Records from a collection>
++++

Lemma rows_from_itertuples w names rs :
  Forall (fun r => List.length r = List.length names) rs ->
  forall n,
    map (firstn (List.length names)) (rows_from w n (map (combine names) rs)) = rs
    /\ Forall (fun row => List.length row = (List.length names + 2)%nat)
         (rows_from w n (map (combine names) rs)).
Proof.
  induction 1 as [ | r rs Hr Hrs IH ]; intros n; [ split; constructor | ].
  cbn [map rows_from]. destruct (IH (S n)) as [IHm IHf].
  destruct (result_row_combine names r (returned (keyboard_answers w n)) Hr)
    as [Hfirst Hl].
  split.
  - now rewrite Hfirst, IHm.
  - now constructor.
Qed.



(** ** What the feedback depends on, and what the target shows *)

(** X15: the feedback of a trial that runs to its end depends on the key
    returned by the keyboard wait and on arrow_direction only: two such
    trials that agree on these show the same feedback, whatever their
    cues, their flankers, their target position, the time of the key and
    the rest of their rows. *)
Theorem feedback_depends_on_key_and_direction
    trial w cu cd fc tp p trial' w' cu' cd' fc' tp' p' ad :
  has_fields trial cu cd ad fc tp ->
  target_pos_after w tp = Some p ->
  answer w <> Quit ->
  has_fields trial' cu' cd' ad fc' tp' ->
  target_pos_after w' tp' = Some p' ->
  answer w' <> Quit ->
  fst (response w) = fst (response w') ->
  feedback_shown (events_of trial w) = feedback_shown (events_of trial' w').
Proof.
  intros Hf Hp Hq Hf' Hp' Hq' Hkey.
  rewrite (events_of_complete trial w cu cd ad fc tp p Hf Hp Hq).
  rewrite (events_of_complete trial' w' cu' cd' ad fc' tp' p' Hf' Hp' Hq').
  now rewrite !feedback_shown_complete, Hkey.
Qed.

++++

Work request> Your task for the entries above: copy exactly the span starting with the line with "induction 1 as" and going on through the line with "rewrite (events_of_complete trial'", both lines included, and nothing else.

Solution to the exercise>
  induction 1 as [ | r rs Hr Hrs IH ]; intros n; [ split; constructor | ].
  cbn [map rows_from]. destruct (IH (S n)) as [IHm IHf].
  destruct (result_row_combine names r (returned (keyboard_answers w n)) Hr)
    as [Hfirst Hl].
  split.
  - now rewrite Hfirst, IHm.
  - now constructor.
Qed.



(** ** What the feedback depends on, and what the target shows *)

(** X15: the feedback of a trial that runs to its end depends on the key
    returned by the keyboard wait and on arrow_direction only: two such
    trials that agree on these show the same feedback, whatever their
    cues, their flankers, their target position, the time of the key and
    the rest of their rows. *)
Theorem feedback_depends_on_key_and_direction
    trial w cu cd fc tp p trial' w' cu' cd' fc' tp' p' ad :
  has_fields trial cu cd ad fc tp ->
  target_pos_after w tp = Some p ->
  answer w <> Quit ->
  has_fields trial' cu' cd' ad fc' tp' ->
  target_pos_after w' tp' = Some p' ->
  answer w' <> Quit ->
  fst (response w) = fst (response w') ->
  feedback_shown (events_of trial w) = feedback_shown (events_of trial' w').
Proof.
  intros Hf Hp Hq Hf' Hp' Hq' Hkey.
  rewrite (events_of_complete trial w cu cd ad fc tp p Hf Hp Hq).
  rewrite (events_of_complete trial' w' cu' cd' ad fc' tp' p' Hf' Hp' Hq').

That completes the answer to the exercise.